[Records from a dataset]

*****

(** What the kernel accepts leaves the inbound stream. *)
Lemma carried_pop_wp b tr shut c n d (Q : unit -> TCPConnection.t -> Prop) (E : exn -> TCPConnection.t -> Prop) :
  carried (b + 1) tr shut c -> 0 <= b -> 0 <= n ->
  mjoin d = ztake n (ByteStream.contents (TCPConnection.inbound_stream c)) ->
  (forall c', carried b (tr ++ (Put td <$> d)) shut c' -> Q tt c') ->
  wpe (zoom TCPConnection._receiver (zoom TCPReceiver._reassembler (zoom StreamReassembler._output (ByteStream.pop_output n)))) Q E c.
Proof.
  intros (m & out & Hr & Hm & Hlen & Hsh) Hb Hn Ed HQ.
  eapply (pop_wp cfg random N cfg_good N_events N_bytes); [exact Hr | lia | done |].
  intros c' Hr' Hended. apply HQ. exists (m + 1), out.
  rewrite FileDescriptor.delivered_app, FileDescriptor.accepted_app, FileDescriptor.accepted_puts,
    FileDescriptor.delivered_puts, app_nil_r, Ed.
  split_and!; [done | lia | unfold FileDescriptor.BUFFER_SIZE in *; lia | rewrite Hended; done].
Qed.

Lemma rule3_wp k w : inv (S k) w ->
  wpe rule3_callback (fun _ w' => inv k w' /\ write_serviced td w w') failure w.
Proof.
  intros [Htd Hdev Hok [f Hf] Hdevf (c & tr & Ec & Etr & Hc) Hself Hframe].
  assert (Hwf : ByteStream.wf (TCPConnection.inbound_stream c)).
  { destruct Hc as (n & out & Hr & Hn & _). eapply (inbound_wf cfg random N); [done | done | done | exact Hr | lia]. }
  set (inb := TCPConnection.inbound_stream c) in *. pose proof (len_nonneg (ByteStream.contents inb)).
  unfold rule3_callback. wp_step. wp_step. rewrite Htd. wp_step. eapply ask_inbound_wp; [exact Ec |]. fold inb. cbv zeta.
  rewrite (ByteStream.wf_size _ Hwf). set (amount := Z.min 65536 _).
  wp_step. eapply ask_inbound_wp; [exact Ec |]. fold inb. rewrite ByteStream.peek_output_eq by (try done; lia).
  set (buffer := ztake amount (ByteStream.contents inb)).
  assert (Hbuf : len buffer = amount) by (unfold buffer; rewrite len_ztake; lia).
  assert (Ebuf : mjoin (BufferViewList.of_string_view buffer) = buffer) by apply app_nil_r.
  wp_step. unfold on_sys. wp_step.
  eapply FileDescriptor.write_loop_wp; [exact Hf | rewrite Ebuf; lia | lia | rewrite Ebuf; lia | lia | | by intros; left].
  rewrite Ebuf. intros n cnt ker new Hn _ _ (d & -> & Ed) Ecnt. rewrite Z.add_0_l, (Ecnt eq_refl). clear Ecnt.
  set (f1 := setf _ _ f). set (s1 := Sys.mk _ ker _).
  assert (Hf1 : FileDescriptor.at_fd s1 td f1) by (by eapply FileDescriptor.at_fd_step).
  assert (Hd1 : is_Some (Sys.wrappers s1 !! dev)) by (simpl; by rewrite list_lookup_insert_ne).
  assert (Ed' : mjoin d = ztake n (ByteStream.contents inb)).
  { rewrite Ed. unfold buffer. rewrite ztake_ztake. f_equal. lia. }
  wp_step. unfold on_inbound. eapply on_tcp_wp; [exact Ec |].
  eapply (carried_pop_wp (2 * Z.of_nat k) tr); [eapply carried_le; [exact Hc | lia] | lia | lia | exact Ed' |].
  intros c1 Hc1. set (w1 := setf _tcp (Some c1) (setf the_sys s1 w)).
  assert (Htr1 : Sys.trace (sys w1) = start ++ tr ++ (Put td <$> d)) by (simpl; by rewrite Etr, <- app_assoc).
  assert (Hframe1 : framed (self w) s1).
  { apply framed_step; [done | apply length_insert |]. apply Forall_fmap, Forall_forall. by right. }
  wp_step. eapply ask_inbound_wp; [done |]. wp_step. eapply ask_inbound_wp; [done |]. apply wp_when; intros _.
  - wp_step. wp_step. eapply Socket.shutdown_wr_wp; [exact Hf1 | | by left]. intros ker2. set (f2 := upd _ _ f1). set (s2 := Sys.mk _ ker2 _).
    assert (Hf2 : FileDescriptor.at_fd s2 td f2) by (by eapply (FileDescriptor.at_fd_step td f1)).
    do 3 wp_step. apply destination_wp. intros _. wp_step. eapply ask_tcp_wp; [done |]. wp_step. split.
    + split; try done; [simpl; by rewrite list_lookup_insert_ne | | by do 2 apply FileDescriptor.is_Some_insert |].
      2:{ apply (framed_step _ s1 _ ker2 [Shut td Socket.SHUT_WR]); [done | apply length_insert |].
          apply list.Forall_singleton. by right. }
      exists c1, (tr ++ (Put td <$> d) ++ [Shut td Socket.SHUT_WR]).
      split_and!; [done | change (Sys.trace (sys w1) ++ [Shut td Socket.SHUT_WR] = start ++ tr ++ (Put td <$> d) ++ [Shut td Socket.SHUT_WR]);
        by rewrite Htr1, <- !app_assoc |].
      unfold carried in *. rewrite app_assoc, FileDescriptor.delivered_app, FileDescriptor.accepted_app.
      change (FileDescriptor.delivered td [Shut td Socket.SHUT_WR]) with (@nil byte).
      change (FileDescriptor.accepted td [Shut td Socket.SHUT_WR]) with (@nil byte). by rewrite !app_nil_r.
    + exists f, f2. split_and!; [done | done |]. simpl. intros E. by apply (u32_succ2_ne (FDWrapper._write_count f)).
  - split; [split; try done; [by exists c1, (tr ++ (Put td <$> d)) | by apply FileDescriptor.is_Some_insert] |].
    exists f, f1. split_and!; [done | done |]. simpl. intros E. by apply (u32_succ_ne (FDWrapper._write_count f)).
Qed.

(** *** Rule 4 *)

Lemma carried_pop_segment b tr shut c front rest :
  carried b tr shut c -> 0 <= b -> TCPConnection._segments_out c = front :: rest ->
  TCPSegment.sendable front /\ carried b tr shut (setf TCPConnection._segments_out rest c).
Proof.
  intros (n & out & Hr & Hn & Hlen & Hsh) Hb Eq.
  destruct (reached_range cfg random N cfg_good N_events N_bytes _ _ _ _ _ Hr) as (Hn0 & ? & Hcap); [lia |]. split.
  - pose proof (ConnectionTrace.cfg_recv _ cfg_good).
    pose proof (reach_emits _ _ _ _ _ _ _ cfg_good Hr ltac:(right; lia)) as Hall.
    rewrite Eq, list.Forall_app, list.Forall_cons in Hall. apply Hall.
  - assert (Ep : ConnectionTrace.exec_event ConnectionTrace.Pop_segment c =
      (Ok ([], [front]), setf TCPConnection._segments_out rest c)).
    { unfold ConnectionTrace.exec_event, bind, asks. by rewrite Eq. }
    pose proof (ConnectionTrace.reach_step _ _ _ _ _ _ _ _ _ Hr (I : ConnectionTrace.allowed c ConnectionTrace.Pop_segment) Ep) as Hr'.
    exists n, (out ++ [front]). simpl in Hr'. rewrite Z.add_0_r, !app_nil_r in Hr'. by split_and!.
Qed.

Definition queue_empty (w : W) : Prop := exists c, _tcp w = Some c /\ TCPConnection._segments_out c = [].
Lemma thread_rules_ok : Forall (EventLoop.rule_ok (fun _ => inv) failed) thread_specs.
Proof.
  unfold thread_specs. rewrite !list.Forall_cons. split_and!; [split; simpl .. | constructor];
    try done; try apply inv_frame_fd; try apply inv_socket; try (by intros w _; exists true).
  - intros k w Hw _. eapply wp_mono; [apply from_wp; [done | apply Hw | apply Hw] |].
    intros [] w' (Hw' & _ & Hs). split; [done | by left].
  - intros w Hw. apply has_frames_query; [done | apply Hw].
  - intros k w Hw Hp. eapply wp_mono; [by apply to_host_wp |]. intros [] w' (Hw' & _ & Hs). split; [done | by left].
  - intros w Hw. apply has_frames_query; [done | apply Hw].
  - intros k w Hw Hp. eapply wp_mono; [by apply to_internet_wp |]. intros [] w' (Hw' & _ & Hs). split; [done | by left].
  - intros k w Hw _. eapply wp_mono; [apply from_wp; [done | apply Hw | apply Hw] |].
    intros [] w' (Hw' & _ & Hs). split; [done | by left].
Qed.

(** Frames that wait are not taken by other rules. *)
Lemma from_keeps prefix h side other w : inv w -> 0 <= side < len (Router._interfaces (router w)) ->
  is_Some (Sys.wrappers (sys w) !! h) -> pending other w ->
  wpe (let* data := on_sys (FileDescriptor.read h no_limit) in arrive c prefix side data) (fun _ => pending other) (fun _ _ => True) w.
Proof.
  intros Hw Hs Hh Hp. eapply wp_mono_exn; [by apply from_wp | | done]. intros [] w' (_ & Hg & _). by eapply grown_pending.
Qed.

Lemma kept_pending side other w w' : kept side w w' -> other <> side -> pending other w -> pending other w'.
Proof. intros Hk Ho (a & Ha & Hne). exists a. by rewrite Hk. Qed.

Lemma thread_rules_compatible : EventLoop.compatible (fun _ => inv) thread_specs.
Proof.
  assert (Hhost : forall w, inv w -> pending (host_side c) w -> pending (internet_side c) w ->
    wpe (to_host c) (fun _ => pending (internet_side c)) (fun _ _ => True) w).
  { intros w Hw Hp Hq. eapply wp_mono_exn; [by apply to_host_wp | | done]. intros [] w' (_ & Hk & _). by eapply kept_pending. }
  assert (Hnet : forall w, inv w -> pending (internet_side c) w -> pending (host_side c) w ->
    wpe (to_internet c) (fun _ => pending (host_side c)) (fun _ _ => True) w).
  { intros w Hw Hp Hq. eapply wp_mono_exn; [by apply to_internet_wp | | done]. intros [] w' (_ & Hk & _). by eapply kept_pending. }
  unfold thread_specs. repeat first [apply FOP_cons | apply FOP_nil | apply List.Forall_cons; [split |] | apply List.Forall_nil];
    split; simpl; intros w Hw; intros; try done;
    first [by apply wp_true | by apply Hhost | by apply Hnet | by apply from_keeps; [| apply Hw | apply Hw |]].
Qed.

Lemma thread_inv_kernel w k : inv w -> inv (EventLoop.set_kernel k w).
Proof. by intros []. Qed.

Lemma inv_poll_failed w : inv w -> failed EventLoop.poll_failed w.
Proof. intros Hw. split; [by right; left | apply Hw]. Qed.

Lemma tick_side_wp side l (Q : unit -> EventLoop.t W -> Prop) E :
  inv (EventLoop.world l) -> 0 <= side < len (Router._interfaces (router (EventLoop.world l))) ->
  (forall w', inv w' -> len (Router._interfaces (router w')) = len (Router._interfaces (router (EventLoop.world l))) ->
     Q tt (setf EventLoop.world w' l)) ->
  wpe (zoom EventLoop.world (at_side side (zoom AsyncNetworkInterface.base (NetworkInterface.tick 50)))) Q E l.
Proof.
  intros Hw Hs HQ. unfold at_side. wp_step. wp_step.
  eapply wp_mono_exn; [apply (tick_router_any routes _ side 50 (fun _ r' => sound_router routes r' /\
    all_grown (router (EventLoop.world l)) r') (fun _ => False)); [apply Hw | done | done] | | done]. intros [] r' [Hr' Hg].
  apply HQ; [by apply inv_router_step | by apply (all_grown_len _ _ Hg)].
Qed.
(** Any packet: what follows the link header is within it. *)
Lemma link_layer_any dl pkt (Q : link -> console -> Prop) E c :
  supported_link dl = true ->
  (forall r c', r <> GiveUp -> (forall off, r = At off -> 0 <= off <= len pkt /\ off <= 20) -> Q r c') ->
  wpe (link_layer dl pkt) Q E c.
Proof.
  intros Hdl HQ. pose proof (len_nonneg pkt).
  assert (Hmal : forall c', wpe malformed Q E c') by (intros c'; apply HQ; done).
  assert (Hnon : forall c', wpe non_ip Q E c') by (intros c'; apply HQ; done).
  assert (Htyped : forall n f c', 0 <= f -> f + 2 <= n -> n <= 20 -> wpe (typed_link n f pkt) Q E c').
  { intros n f c' Hf Hfn Hn. unfold typed_link. apply wp_if; intros C; [apply Hmal |]. apply Z.ltb_ge in C.
    wp_step. unfold field16. wp_step. apply data_at_any; [lia |]. intros hi _. wp_step. apply data_at_any; [lia |]. intros lo _.
    wp_step. apply wp_if; intros _; [apply Hnon |]. wp_step. apply HQ; [done |]. intros off [= <-]. lia. }
  unfold link_layer. unfold supported_link in Hdl. apply wp_if; intros C0.
  { apply wp_if; intros C; [apply Hmal |]. apply Z.ltb_ge in C. wp_step. apply data_at_any; [lia |]. intros pt _.
    apply wp_if; intros _; [apply Hnon |]. wp_step. apply HQ; [done |]. intros off [= <-]. lia. }
  apply wp_if; intros C1; [apply Htyped; lia |]. apply wp_if; intros C2; [apply Htyped; lia |].
  apply wp_if; intros C3; [apply Htyped; lia |]. rewrite C0, C1, C2, C3 in Hdl.
  apply wp_if; intros C4; [by destruct (dl =? DLT_RAW) |]. wp_step. apply HQ; [done |]. intros off [= <-]. lia.
Qed.

(** ** The payload *)

Lemma show_payload_any src dst payload (Q : unit -> console -> Prop) E c :
  len payload < 2 ^ 31 -> (forall c', Q tt c') -> wpe (show_payload src dst payload) Q E c.
Proof.
  intros Hl HQ. unfold show_payload.
  destruct (TCPSegment.segment_parse_total (Buffer.of_string payload) 0 TCPSegment.default) as (r & seg & Ep & _);
    [apply Buffer.wf_of_string; lia | done |].
  destruct (Hexdump.hexdump_total payload 8 Hl) as [dump Ed].
  wp_step. eapply wp_of_outcome; [exact Ep |]. cbv beta iota. wp_step.
  apply wp_if; intros _; apply print_wp; wp_step; (eapply wp_of_outcome; [exact Ed |]); apply print_wp, HQ.
Qed.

*****

**EXERCISE PROMPT**: Copy out only the lines above from the one with "pose proof (ConnectionTrace.reach_step" to the one with "unfold thread_specs. rewrite", inclusive, exactly as they stand.

**OUTPUT BELOW**:
    pose proof (ConnectionTrace.reach_step _ _ _ _ _ _ _ _ _ Hr (I : ConnectionTrace.allowed c ConnectionTrace.Pop_segment) Ep) as Hr'.
    exists n, (out ++ [front]). simpl in Hr'. rewrite Z.add_0_r, !app_nil_r in Hr'. by split_and!.
Qed.

Definition queue_empty (w : W) : Prop := exists c, _tcp w = Some c /\ TCPConnection._segments_out c = [].
Lemma thread_rules_ok : Forall (EventLoop.rule_ok (fun _ => inv) failed) thread_specs.
Proof.
  unfold thread_specs. rewrite !list.Forall_cons. split_and!; [split; simpl .. | constructor];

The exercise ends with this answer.